# [TASK]
Filtering the records below, copy only those lines that include the word "which".

# [Data items]

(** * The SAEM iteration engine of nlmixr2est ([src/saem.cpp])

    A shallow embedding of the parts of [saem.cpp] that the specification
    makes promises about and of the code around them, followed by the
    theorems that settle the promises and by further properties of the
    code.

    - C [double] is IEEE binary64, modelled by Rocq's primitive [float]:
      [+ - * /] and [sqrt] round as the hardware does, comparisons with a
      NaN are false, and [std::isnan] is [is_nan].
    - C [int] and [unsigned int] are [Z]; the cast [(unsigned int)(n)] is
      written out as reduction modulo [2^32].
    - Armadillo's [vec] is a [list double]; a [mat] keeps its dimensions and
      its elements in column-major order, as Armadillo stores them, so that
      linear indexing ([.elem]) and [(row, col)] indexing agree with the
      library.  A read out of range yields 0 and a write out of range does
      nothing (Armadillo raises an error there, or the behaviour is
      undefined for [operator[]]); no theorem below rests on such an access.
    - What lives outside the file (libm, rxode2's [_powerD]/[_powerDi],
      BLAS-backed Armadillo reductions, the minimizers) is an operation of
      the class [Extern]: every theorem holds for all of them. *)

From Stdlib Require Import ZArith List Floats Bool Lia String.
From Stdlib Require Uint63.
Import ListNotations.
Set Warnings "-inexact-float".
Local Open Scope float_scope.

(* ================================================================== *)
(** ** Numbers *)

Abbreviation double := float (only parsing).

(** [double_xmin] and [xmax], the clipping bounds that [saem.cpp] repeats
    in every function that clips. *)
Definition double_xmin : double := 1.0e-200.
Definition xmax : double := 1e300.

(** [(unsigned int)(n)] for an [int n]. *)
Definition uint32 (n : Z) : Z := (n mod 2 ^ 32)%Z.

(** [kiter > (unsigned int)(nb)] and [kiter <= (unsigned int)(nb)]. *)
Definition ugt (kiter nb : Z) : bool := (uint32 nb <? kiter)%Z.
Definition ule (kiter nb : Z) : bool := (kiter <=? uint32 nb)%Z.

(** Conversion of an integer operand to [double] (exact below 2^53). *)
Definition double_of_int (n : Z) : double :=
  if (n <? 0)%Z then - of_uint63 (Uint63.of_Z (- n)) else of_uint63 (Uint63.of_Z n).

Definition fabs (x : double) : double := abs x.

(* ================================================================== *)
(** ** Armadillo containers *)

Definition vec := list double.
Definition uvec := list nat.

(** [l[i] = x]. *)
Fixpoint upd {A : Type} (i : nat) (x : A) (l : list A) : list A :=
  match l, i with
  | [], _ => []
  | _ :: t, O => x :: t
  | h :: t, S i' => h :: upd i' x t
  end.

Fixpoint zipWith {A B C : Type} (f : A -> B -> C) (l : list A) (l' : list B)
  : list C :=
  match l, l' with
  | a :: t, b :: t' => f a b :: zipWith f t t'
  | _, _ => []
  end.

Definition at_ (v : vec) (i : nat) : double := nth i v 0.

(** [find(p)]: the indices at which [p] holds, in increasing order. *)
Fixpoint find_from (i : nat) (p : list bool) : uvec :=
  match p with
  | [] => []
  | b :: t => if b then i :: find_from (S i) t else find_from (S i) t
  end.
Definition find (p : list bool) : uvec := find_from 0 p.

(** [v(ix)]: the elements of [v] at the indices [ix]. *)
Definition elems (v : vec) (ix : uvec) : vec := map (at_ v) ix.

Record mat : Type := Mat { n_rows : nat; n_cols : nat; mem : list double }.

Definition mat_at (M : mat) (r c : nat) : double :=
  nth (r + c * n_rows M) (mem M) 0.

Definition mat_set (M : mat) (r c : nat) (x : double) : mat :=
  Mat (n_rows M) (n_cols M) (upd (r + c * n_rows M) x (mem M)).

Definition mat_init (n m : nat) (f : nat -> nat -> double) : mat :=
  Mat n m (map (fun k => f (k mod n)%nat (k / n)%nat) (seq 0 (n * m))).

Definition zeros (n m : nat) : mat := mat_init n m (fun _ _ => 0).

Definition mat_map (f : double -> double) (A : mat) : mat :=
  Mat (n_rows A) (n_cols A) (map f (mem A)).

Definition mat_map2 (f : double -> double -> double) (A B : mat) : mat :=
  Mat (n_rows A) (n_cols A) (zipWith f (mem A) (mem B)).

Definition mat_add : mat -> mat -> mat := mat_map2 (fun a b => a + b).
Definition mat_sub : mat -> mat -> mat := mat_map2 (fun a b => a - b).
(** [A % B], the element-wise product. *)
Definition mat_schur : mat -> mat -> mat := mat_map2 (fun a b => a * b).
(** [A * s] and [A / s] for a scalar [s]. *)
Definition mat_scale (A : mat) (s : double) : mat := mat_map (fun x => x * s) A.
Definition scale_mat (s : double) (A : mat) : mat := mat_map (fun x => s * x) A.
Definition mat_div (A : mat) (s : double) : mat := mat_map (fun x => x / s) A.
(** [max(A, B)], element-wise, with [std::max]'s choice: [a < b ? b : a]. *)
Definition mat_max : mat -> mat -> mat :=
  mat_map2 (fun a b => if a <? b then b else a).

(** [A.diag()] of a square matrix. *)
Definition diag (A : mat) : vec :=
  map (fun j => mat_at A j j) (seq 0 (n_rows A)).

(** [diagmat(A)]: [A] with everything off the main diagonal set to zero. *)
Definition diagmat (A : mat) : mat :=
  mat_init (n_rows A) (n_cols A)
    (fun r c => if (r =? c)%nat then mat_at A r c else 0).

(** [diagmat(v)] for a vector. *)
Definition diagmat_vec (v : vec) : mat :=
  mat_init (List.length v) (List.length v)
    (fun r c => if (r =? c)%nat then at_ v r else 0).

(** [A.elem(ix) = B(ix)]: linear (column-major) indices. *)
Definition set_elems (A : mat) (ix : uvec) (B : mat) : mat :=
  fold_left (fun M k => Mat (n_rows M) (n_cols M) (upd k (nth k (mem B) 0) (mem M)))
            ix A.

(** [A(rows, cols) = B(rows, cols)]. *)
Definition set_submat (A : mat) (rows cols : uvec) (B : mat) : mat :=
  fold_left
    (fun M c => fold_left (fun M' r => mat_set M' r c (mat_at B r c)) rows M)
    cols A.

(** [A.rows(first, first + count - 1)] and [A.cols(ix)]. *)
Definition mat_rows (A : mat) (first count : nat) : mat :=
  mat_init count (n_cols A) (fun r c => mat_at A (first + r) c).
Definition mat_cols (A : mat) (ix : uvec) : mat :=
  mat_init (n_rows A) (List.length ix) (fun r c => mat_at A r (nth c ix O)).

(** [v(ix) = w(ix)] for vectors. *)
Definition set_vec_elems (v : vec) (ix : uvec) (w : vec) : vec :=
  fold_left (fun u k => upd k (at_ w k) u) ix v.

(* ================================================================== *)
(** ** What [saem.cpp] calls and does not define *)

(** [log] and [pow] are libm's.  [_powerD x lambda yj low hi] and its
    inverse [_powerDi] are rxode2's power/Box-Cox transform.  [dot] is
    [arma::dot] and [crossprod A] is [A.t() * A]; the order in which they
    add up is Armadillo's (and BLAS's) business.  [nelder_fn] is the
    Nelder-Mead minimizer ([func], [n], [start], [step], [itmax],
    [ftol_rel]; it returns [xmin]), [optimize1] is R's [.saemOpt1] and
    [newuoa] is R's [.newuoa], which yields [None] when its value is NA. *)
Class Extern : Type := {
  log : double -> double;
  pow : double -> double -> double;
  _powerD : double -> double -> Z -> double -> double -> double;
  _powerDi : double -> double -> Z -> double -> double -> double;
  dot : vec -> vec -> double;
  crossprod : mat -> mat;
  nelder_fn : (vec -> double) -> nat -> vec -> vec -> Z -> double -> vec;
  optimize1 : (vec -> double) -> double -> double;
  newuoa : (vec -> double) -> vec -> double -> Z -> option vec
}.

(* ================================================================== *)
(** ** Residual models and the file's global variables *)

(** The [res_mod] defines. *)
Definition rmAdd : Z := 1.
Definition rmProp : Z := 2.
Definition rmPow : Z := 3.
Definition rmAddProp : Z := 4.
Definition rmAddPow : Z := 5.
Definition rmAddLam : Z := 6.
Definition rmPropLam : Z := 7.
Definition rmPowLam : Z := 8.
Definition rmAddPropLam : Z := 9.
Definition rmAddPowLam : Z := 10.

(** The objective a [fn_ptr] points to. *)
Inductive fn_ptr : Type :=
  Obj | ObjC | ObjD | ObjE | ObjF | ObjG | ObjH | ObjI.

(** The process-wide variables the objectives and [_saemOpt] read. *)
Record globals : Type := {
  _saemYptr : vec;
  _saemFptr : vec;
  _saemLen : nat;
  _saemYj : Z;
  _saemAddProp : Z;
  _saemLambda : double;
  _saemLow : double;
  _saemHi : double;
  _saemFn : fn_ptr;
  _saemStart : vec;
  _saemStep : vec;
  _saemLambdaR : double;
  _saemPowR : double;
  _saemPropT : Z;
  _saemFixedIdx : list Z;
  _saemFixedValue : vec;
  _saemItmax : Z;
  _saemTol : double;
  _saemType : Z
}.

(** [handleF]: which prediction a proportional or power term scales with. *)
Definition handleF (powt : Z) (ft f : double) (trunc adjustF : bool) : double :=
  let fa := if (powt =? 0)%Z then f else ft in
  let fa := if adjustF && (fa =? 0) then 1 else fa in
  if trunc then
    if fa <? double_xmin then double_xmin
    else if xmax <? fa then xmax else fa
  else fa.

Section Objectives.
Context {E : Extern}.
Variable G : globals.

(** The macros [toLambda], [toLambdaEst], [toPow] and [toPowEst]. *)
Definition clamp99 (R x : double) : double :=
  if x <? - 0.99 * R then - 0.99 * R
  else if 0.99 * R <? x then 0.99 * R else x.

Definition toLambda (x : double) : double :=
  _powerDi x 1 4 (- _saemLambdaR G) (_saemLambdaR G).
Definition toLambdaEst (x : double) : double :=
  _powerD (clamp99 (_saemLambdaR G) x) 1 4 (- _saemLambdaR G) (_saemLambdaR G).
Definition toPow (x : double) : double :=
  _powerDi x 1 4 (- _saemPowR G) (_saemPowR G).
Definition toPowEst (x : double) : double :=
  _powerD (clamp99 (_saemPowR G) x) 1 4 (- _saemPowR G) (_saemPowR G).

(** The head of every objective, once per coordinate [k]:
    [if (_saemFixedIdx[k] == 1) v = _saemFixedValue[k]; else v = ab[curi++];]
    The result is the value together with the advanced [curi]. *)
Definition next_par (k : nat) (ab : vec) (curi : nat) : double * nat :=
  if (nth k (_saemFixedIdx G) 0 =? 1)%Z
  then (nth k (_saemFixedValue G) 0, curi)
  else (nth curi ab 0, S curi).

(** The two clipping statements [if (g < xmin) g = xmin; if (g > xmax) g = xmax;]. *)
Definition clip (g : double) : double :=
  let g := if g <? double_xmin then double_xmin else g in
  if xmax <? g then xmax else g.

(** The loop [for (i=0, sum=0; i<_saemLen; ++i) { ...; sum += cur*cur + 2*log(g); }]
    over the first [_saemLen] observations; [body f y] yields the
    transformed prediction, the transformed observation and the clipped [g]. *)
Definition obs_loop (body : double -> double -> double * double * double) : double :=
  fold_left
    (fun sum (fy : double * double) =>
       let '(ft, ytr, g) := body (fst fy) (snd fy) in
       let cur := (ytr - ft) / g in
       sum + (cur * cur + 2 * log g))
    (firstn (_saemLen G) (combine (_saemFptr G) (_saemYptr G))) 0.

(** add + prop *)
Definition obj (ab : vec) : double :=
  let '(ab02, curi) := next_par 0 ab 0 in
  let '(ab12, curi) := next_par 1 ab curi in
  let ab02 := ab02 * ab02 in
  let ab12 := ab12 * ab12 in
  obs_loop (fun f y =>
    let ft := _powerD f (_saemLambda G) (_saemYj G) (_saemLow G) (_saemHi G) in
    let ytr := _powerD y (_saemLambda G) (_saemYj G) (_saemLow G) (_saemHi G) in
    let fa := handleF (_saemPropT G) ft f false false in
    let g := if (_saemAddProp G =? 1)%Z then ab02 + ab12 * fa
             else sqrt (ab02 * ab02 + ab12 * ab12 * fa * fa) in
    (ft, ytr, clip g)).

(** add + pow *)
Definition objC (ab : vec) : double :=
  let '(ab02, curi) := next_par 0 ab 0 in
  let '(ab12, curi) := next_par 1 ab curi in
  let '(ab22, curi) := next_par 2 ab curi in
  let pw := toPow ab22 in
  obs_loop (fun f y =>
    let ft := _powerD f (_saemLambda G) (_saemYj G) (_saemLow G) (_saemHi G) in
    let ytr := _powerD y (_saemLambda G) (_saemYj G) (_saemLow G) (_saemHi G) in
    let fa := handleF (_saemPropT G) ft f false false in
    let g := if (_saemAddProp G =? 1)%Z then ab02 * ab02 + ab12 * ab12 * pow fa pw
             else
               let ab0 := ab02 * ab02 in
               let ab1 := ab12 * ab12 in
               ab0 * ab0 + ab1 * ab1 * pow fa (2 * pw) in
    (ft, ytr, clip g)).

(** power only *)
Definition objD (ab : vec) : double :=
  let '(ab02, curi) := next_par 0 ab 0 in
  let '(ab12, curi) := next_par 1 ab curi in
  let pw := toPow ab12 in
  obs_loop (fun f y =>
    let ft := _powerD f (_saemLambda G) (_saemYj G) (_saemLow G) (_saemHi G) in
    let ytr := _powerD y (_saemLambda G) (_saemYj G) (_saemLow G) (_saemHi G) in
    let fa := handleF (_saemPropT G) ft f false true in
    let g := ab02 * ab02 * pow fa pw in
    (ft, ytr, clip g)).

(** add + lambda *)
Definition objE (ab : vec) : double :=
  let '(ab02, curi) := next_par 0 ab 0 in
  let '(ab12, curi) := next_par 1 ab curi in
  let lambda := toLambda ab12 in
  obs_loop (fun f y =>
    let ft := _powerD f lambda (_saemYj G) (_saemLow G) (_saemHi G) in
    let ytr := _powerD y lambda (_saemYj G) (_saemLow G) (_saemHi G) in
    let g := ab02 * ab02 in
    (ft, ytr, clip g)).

* * *

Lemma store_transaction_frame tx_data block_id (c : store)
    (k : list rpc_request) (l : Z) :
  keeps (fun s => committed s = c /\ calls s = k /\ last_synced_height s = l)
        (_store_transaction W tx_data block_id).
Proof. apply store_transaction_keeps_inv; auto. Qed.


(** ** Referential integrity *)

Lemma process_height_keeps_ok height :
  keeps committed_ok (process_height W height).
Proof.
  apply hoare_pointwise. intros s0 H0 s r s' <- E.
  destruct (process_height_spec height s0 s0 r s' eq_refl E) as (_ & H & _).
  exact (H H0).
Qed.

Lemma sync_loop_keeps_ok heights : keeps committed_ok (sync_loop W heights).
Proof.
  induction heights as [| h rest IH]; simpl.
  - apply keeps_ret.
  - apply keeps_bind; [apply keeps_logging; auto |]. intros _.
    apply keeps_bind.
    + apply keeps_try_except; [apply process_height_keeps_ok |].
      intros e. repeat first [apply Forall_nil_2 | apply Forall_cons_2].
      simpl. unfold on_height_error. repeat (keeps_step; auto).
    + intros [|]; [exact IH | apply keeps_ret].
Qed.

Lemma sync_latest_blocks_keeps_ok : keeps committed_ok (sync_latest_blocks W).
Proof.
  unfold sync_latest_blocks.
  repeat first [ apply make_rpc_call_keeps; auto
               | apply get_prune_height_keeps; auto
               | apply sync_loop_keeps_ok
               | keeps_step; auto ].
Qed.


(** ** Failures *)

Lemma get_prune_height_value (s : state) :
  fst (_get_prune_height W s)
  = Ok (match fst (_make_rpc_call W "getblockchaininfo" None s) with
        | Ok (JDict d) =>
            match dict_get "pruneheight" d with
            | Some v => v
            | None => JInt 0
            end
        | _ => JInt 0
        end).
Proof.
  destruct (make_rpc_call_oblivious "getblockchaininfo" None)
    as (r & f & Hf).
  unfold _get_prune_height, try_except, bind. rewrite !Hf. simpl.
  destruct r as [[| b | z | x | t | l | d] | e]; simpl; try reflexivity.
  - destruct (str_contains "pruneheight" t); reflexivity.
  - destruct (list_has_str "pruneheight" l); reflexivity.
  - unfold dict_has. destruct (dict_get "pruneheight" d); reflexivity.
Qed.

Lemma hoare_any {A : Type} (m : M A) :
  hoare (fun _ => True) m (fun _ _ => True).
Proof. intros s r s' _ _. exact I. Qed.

# [RESULT BELOW]
(** [find(p)]: the indices at which [p] holds, in increasing order. *)
    [arma::dot] and [crossprod A] is [A.t() * A]; the order in which they
    [newuoa] is R's [.newuoa], which yields [None] when its value is NA. *)
(** [handleF]: which prediction a proportional or power term scales with. *)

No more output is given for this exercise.